(** * Effective sample size and Gelman-Rubin variance estimate (rwmh.py)

    A shallow embedding of the four numerical functions of
    [assets/posts/ESS/rwmh.py]: [my_ESS], [my_gelman_rubin], [ESS] and
    [gelman_rubin], together with the properties the specification states
    about them.

    Numbers.  The functions are embedded twice.

    - The exact model (the top-level definitions): a numpy [float64] is a
      rational number, or one of the IEEE special values [+inf], [-inf]
      and [nan].  Rounding, overflow and underflow are abstracted away
      and zero carries no sign (a division of a non-zero number by zero
      takes the sign of the numerator).  It is the model of the results
      that are formulas, that describe the control flow, or that are
      stated in exact arithmetic.

    - The binary64 model (module [F64]): the same functions on IEEE
      binary64 numbers, every operation rounded to nearest, the sums
      taken in the order Python's [sum] and numpy's [add.reduce] take
      them.  It is the model in which the code is evaluated on concrete
      inputs, where rounding decides the outcome.

    Python's [int(.)] of a float truncates toward zero, raises
    [OverflowError] on an infinity and [ValueError] on [nan]. *)

From Stdlib Require Import QArith Qcanon Qround ZArith Lia Lqa.
From Stdlib Require Floats Uint63.
From stdpp Require Import base numbers list.

(** ** Floating-point values in exact arithmetic *)

Inductive npfloat : Type :=
  | Fin (q : Qc)
  | PInf
  | NInf
  | NaN.

Global Instance npfloat_eq_dec : EqDecision npfloat.
Proof. solve_decision. Defined.

Global Instance npfloat_inhabited : Inhabited npfloat := populate NaN.

Definition of_Z (z : Z) : npfloat := Fin (Qc_of_Z z).
Definition of_nat (n : nat) : npfloat := of_Z (Z.of_nat n).

Definition fneg (a : npfloat) : npfloat :=
  match a with
  | Fin q => Fin (- q)%Qc
  | PInf => NInf
  | NInf => PInf
  | NaN => NaN
  end.

Definition fadd (a b : npfloat) : npfloat :=
  match a, b with
  | NaN, _ | _, NaN => NaN
  | Fin p, Fin q => Fin (p + q)%Qc
  | PInf, NInf | NInf, PInf => NaN
  | PInf, _ | _, PInf => PInf
  | NInf, _ | _, NInf => NInf
  end.

Definition fsub (a b : npfloat) : npfloat := fadd a (fneg b).

(** The infinity whose sign is that of the comparison [c] of a rational
    with zero ([Eq] gives [nan]: it is used for [0 * inf] and [0 / 0]). *)
Definition signed_inf (c : comparison) : npfloat :=
  match c with
  | Gt => PInf
  | Lt => NInf
  | Eq => NaN
  end.

Definition fmul (a b : npfloat) : npfloat :=
  match a, b with
  | NaN, _ | _, NaN => NaN
  | Fin p, Fin q => Fin (p * q)%Qc
  | Fin p, PInf | PInf, Fin p => signed_inf (p ?= 0)%Qc
  | Fin p, NInf | NInf, Fin p => signed_inf (0 ?= p)%Qc
  | PInf, PInf | NInf, NInf => PInf
  | PInf, NInf | NInf, PInf => NInf
  end.

Definition fdiv (a b : npfloat) : npfloat :=
  match a, b with
  | NaN, _ | _, NaN => NaN
  | Fin p, Fin q =>
      match (q ?= 0)%Qc with
      | Eq => signed_inf (p ?= 0)%Qc
      | _ => Fin (p / q)%Qc
      end
  | Fin _, (PInf | NInf) => Fin 0%Qc
  | PInf, Fin q => match (q ?= 0)%Qc with Lt => NInf | _ => PInf end
  | NInf, Fin q => match (q ?= 0)%Qc with Lt => PInf | _ => NInf end
  | (PInf | NInf), (PInf | NInf) => NaN
  end.

(** [a ** 2] on an array entry. *)
Definition fsq (a : npfloat) : npfloat := fmul a a.

(** [a < b]; every comparison with [nan] is false. *)
Definition flt (a b : npfloat) : bool :=
  match a, b with
  | NaN, _ | _, NaN => false
  | Fin p, Fin q => match (p ?= q)%Qc with Lt => true | _ => false end
  | NInf, (Fin _ | PInf) => true
  | Fin _, PInf => true
  | _, _ => false
  end.

(** ** Python's [int(.)] *)

Inductive result : Type :=
  | Ok (z : Z)
  | OverflowError
  | ValueError.

Global Instance result_eq_dec : EqDecision result.
Proof. solve_decision. Defined.

(** Truncation of a rational toward zero. *)
Definition truncate (q : Qc) : Z := Z.quot (Qnum q) (Zpos (Qden q)).

Definition int (a : npfloat) : result :=
  match a with
  | Fin q => Ok (truncate q)
  | PInf | NInf => OverflowError
  | NaN => ValueError
  end.

(** ** Sums *)

(** [ndarray.sum()] and [np.sum] over a one-dimensional array. *)
Definition np_sum (l : list npfloat) : npfloat := foldr fadd (Fin 0%Qc) l.

(** Python's builtin [sum]: starts from [0] and adds from the left. *)
Definition py_sum (l : list npfloat) : npfloat := foldl fadd (Fin 0%Qc) l.

(** ** Chain matrices *)

(** A two-dimensional array, row by row: one row per chain. *)
Abbreviation matrix := (list (list npfloat)).

(** [x.shape] of a two-dimensional array with at least one row. *)
Definition shape (x : matrix) : nat * nat :=
  (length x, match x with [] => 0 | r :: _ => length r end).

(** [x] is a rectangular array of [m] rows and [n] columns. *)
Definition has_shape (x : matrix) (m n : nat) : Prop :=
  length x = m ∧ Forall (λ r, length r = n) x.

Definition is_finite (a : npfloat) : Prop := ∃ q, a = Fin q.

Definition finite_entries (x : matrix) : Prop := Forall (Forall is_finite) x.

(** [.sum()] over all the entries of a two-dimensional array. *)
Definition mat_sum (a : matrix) : npfloat := np_sum (concat a).

(** [a - b] and [a ** 2], entry by entry, on arrays of equal shape. *)
Definition mat_sub (a b : matrix) : matrix := zip_with (zip_with fsub) a b.
Definition mat_sq (a : matrix) : matrix := map (map fsq) a.

(** [x[j]] and [x[j][i]].  The indices used below are in range for a
    rectangular [x]; out of range an array raises [IndexError], which the
    model does not need and renders as [nan]. *)
Definition row (x : matrix) (j : nat) : list npfloat := x !!! j.
Definition entry (x : matrix) (j i : nat) : npfloat := row x j !!! i.

(** [l[a:b]] for [0 <= a <= b]. *)
Definition slice (a b : nat) (l : list npfloat) : list npfloat :=
  take (b - a) (drop a l).

(** [np.mean] of a one-dimensional array, [np.mean(x, axis=1)] and
    [np.mean(x)]. *)
Definition mean (l : list npfloat) : npfloat :=
  fdiv (np_sum l) (of_nat (length l)).
Definition row_means (x : matrix) : list npfloat := map mean x.
Definition grand_mean (x : matrix) : npfloat := mean (concat x).

(** ** The variance estimate (lines 35-48 and 74-87) *)

(** The between-chain term is computed by the same expression in both
    versions. *)
Definition between_chain (x : matrix) (m_chains : nat) : npfloat :=
  fdiv (np_sum (map (λ mu, fsq (fsub mu (grand_mean x))) (row_means x)))
       (of_Z (Z.of_nat m_chains - 1)).

(** [x - x.mean(axis=1, keepdims=True)]: the column of row means is
    broadcast along each row. *)
Definition centre_rows (x : matrix) : matrix :=
  zip_with (λ r mu, map (λ a, fsub a mu) r) x (row_means x).

Definition my_gelman_rubin (x : matrix) : npfloat :=
  let '(m_chains, n_iters) := shape x in
  let B_over_n := between_chain x m_chains in
  let W := fdiv (mat_sum (mat_sq (centre_rows x)))
                (of_Z (Z.of_nat m_chains * (Z.of_nat n_iters - 1))) in
  let s2 := fadd (fdiv (fmul W (of_Z (Z.of_nat n_iters - 1))) (of_nat n_iters))
                 B_over_n in
  s2.

Definition gelman_rubin (x : matrix) : npfloat :=
  let '(m_chains, n) := shape x in
  let B_over_n := between_chain x m_chains in
  let W := fdiv (mat_sum (imap (λ i xbar, map (λ a, fsq (fsub a xbar)) (row x i))
                               (row_means x)))
                (of_Z (Z.of_nat m_chains * (Z.of_nat n - 1))) in
  let s2 := fadd (fdiv (fmul W (of_Z (Z.of_nat n - 1))) (of_nat n)) B_over_n in
  s2.

(** ** The autocorrelation scan (lines 20-33 and 59-72)

    The two versions run the same loop, on their own [variogram] and
    [post_var]. *)

Record scan_state : Type := ScanState {
  st_t : nat;
  st_rho : list npfloat;
  st_negative_autocorr : bool
}.

Section scan.
Variable variogram : nat → npfloat.
Variable post_var : npfloat.
Variable n_iters : nat.

(** The value stored in [rho[t]]. *)
Definition rho_at (t : nat) : npfloat :=
  fsub (Fin 1%Qc) (fdiv (variogram t) (fmul (Fin 2%Qc) post_var)).

Definition scan_init : scan_state :=
  {| st_t := 1;
     st_rho := replicate n_iters (Fin 1%Qc);
     st_negative_autocorr := false |}.

Definition scan_cond (s : scan_state) : bool :=
  negb (st_negative_autocorr s) && (st_t s <? n_iters).

Definition scan_body (s : scan_state) : scan_state :=
  let t := st_t s in
  let rho := <[t := rho_at t]> (st_rho s) in
  let negative_autocorr :=
    if t mod 2 =? 0
    then flt (py_sum (slice (t - 1) (t + 1) rho)) (Fin 0%Qc)
    else st_negative_autocorr s in
  {| st_t := t + 1; st_rho := rho; st_negative_autocorr := negative_autocorr |}.

(** The [while] loop, run for at most [fuel] iterations. *)
Fixpoint scan_loop (fuel : nat) (s : scan_state) : scan_state :=
  match fuel with
  | 0 => s
  | S fuel' => if scan_cond s then scan_loop fuel' (scan_body s) else s
  end.

(** [n_iters] iterations are enough: see [scan_exits]. *)
Definition scan : scan_state := scan_loop n_iters scan_init.

(** [rho[1:t].sum()] and [1 + 2*rho[1:t].sum()] after the loop. *)
Definition rho_sum (s : scan_state) : npfloat :=
  np_sum (slice 1 (st_t s) (st_rho s)).
Definition denominator (s : scan_state) : npfloat :=
  fadd (Fin 1%Qc) (fmul (Fin 2%Qc) (rho_sum s)).

Definition ess_return (m_chains : nat) (s : scan_state) : result :=
  int (fdiv (of_Z (Z.of_nat m_chains * Z.of_nat n_iters)) (denominator s)).
End scan.

(** The [variogram] lambda of [my_ESS] (line 16), at the lags
    [1 <= t < n_iters] the loop calls it with (beyond [n_iters] the stop
    of the slice [:(n_iters - t)] would be negative). *)
Definition my_variogram (x : matrix) (m_chains n_iters : nat) (t : nat) : npfloat :=
  fdiv (mat_sum (mat_sq (mat_sub (map (drop t) x) (map (take (n_iters - t)) x))))
       (of_Z (Z.of_nat m_chains * (Z.of_nat n_iters - Z.of_nat t))).

(** The [variogram] lambda of [ESS] (lines 54-55), at the lags
    [1 <= t < n_iters] the loop calls it with.  With at least one chain
    and one pair of draws the sums are floats and the division is
    numpy's (at [t = n_iters] Python would divide the integer 0 by the
    integer 0 and raise [ZeroDivisionError]). *)
Definition variogram (x : matrix) (m_chains n_iters : nat) (t : nat) : npfloat :=
  fdiv (py_sum (map (λ j,
          py_sum (map (λ i, fsq (fsub (entry x j i) (entry x j (i - t))))
                      (seq t (n_iters - t))))
          (seq 0 m_chains)))
       (of_Z (Z.of_nat m_chains * (Z.of_nat n_iters - Z.of_nat t))).

Definition my_ESS_scan (x : matrix) : scan_state :=
  let '(m_chains, n_iters) := shape x in
  scan (my_variogram x m_chains n_iters) (my_gelman_rubin x) n_iters.

Definition my_ESS (x : matrix) : result :=
  let '(m_chains, n_iters) := shape x in
  ess_return n_iters m_chains (my_ESS_scan x).

Definition ESS_scan (x : matrix) : scan_state :=
  let '(m_chains, n_iters) := shape x in
  scan (variogram x m_chains n_iters) (gelman_rubin x) n_iters.

Definition ESS (x : matrix) : result :=
  let '(m_chains, n_iters) := shape x in
  ess_return n_iters m_chains (ESS_scan x).


(** [x + c]: the constant is broadcast to every entry. *)
Definition mat_shift (c : npfloat) (x : matrix) : matrix :=
  map (map (λ a, fadd a c)) x.

(** ** The formulas of the specification *)

(** The sum of [f t] over [lo <= t < hi]. *)
Definition big_sum (f : nat → npfloat) (lo hi : nat) : npfloat :=
  np_sum (map f (seq lo (hi - lo))).

(** [mean(x[j,:])] and [mean(x)], written with indices. *)
Definition chain_mean_spec (x : matrix) (n j : nat) : npfloat :=
  fdiv (big_sum (λ i, entry x j i) 0 n) (of_nat n).
Definition grand_mean_spec (x : matrix) (m n : nat) : npfloat :=
  fdiv (big_sum (λ j, big_sum (λ i, entry x j i) 0 n) 0 m) (of_nat (m * n)).

(** [B_over_n = Σ_j (mean(x[j,:]) - mean(x))² / (m - 1)]. *)
Definition B_over_n_spec (x : matrix) (m n : nat) : npfloat :=
  fdiv (big_sum (λ j, fsq (fsub (chain_mean_spec x n j) (grand_mean_spec x m n))) 0 m)
       (of_Z (Z.of_nat m - 1)).

(** [W = Σ_j Σ_i (x[j,i] - mean(x[j,:]))² / (m*(n-1))]. *)
Definition W_spec (x : matrix) (m n : nat) : npfloat :=
  fdiv (big_sum (λ j, big_sum (λ i, fsq (fsub (entry x j i) (chain_mean_spec x n j))) 0 n)
                0 m)
       (of_Z (Z.of_nat m * (Z.of_nat n - 1))).

(** [s2 = W*(n-1)/n + B_over_n]. *)
Definition s2_spec (x : matrix) (m n : nat) : npfloat :=
  fadd (fdiv (fmul (W_spec x m n) (of_Z (Z.of_nat n - 1))) (of_nat n))
       (B_over_n_spec x m n).

(** [m*n / (1 + 2 * Σ rho[1:t_stop])], before the cast to an integer. *)
Definition ess_quotient_spec (m n : nat) (rho : nat → npfloat) (t_stop : nat) : npfloat :=
  fdiv (of_Z (Z.of_nat m * Z.of_nat n))
       (fadd (Fin 1%Qc) (fmul (Fin 2%Qc) (big_sum rho 1 t_stop))).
* * * * * * * * *
[Work order] Restate word for word the entries above, starting at the line with "Definition scan_init : scan_state" and ending at the line with "st_rho := rho;", inclusive, and no others.

[Answer box]
Definition scan_init : scan_state :=
  {| st_t := 1;
     st_rho := replicate n_iters (Fin 1%Qc);
     st_negative_autocorr := false |}.

Definition scan_cond (s : scan_state) : bool :=
  negb (st_negative_autocorr s) && (st_t s <? n_iters).

Definition scan_body (s : scan_state) : scan_state :=
  let t := st_t s in
  let rho := <[t := rho_at t]> (st_rho s) in
  let negative_autocorr :=
    if t mod 2 =? 0
    then flt (py_sum (slice (t - 1) (t + 1) rho)) (Fin 0%Qc)
    else st_negative_autocorr s in
  {| st_t := t + 1; st_rho := rho; st_negative_autocorr := negative_autocorr |}.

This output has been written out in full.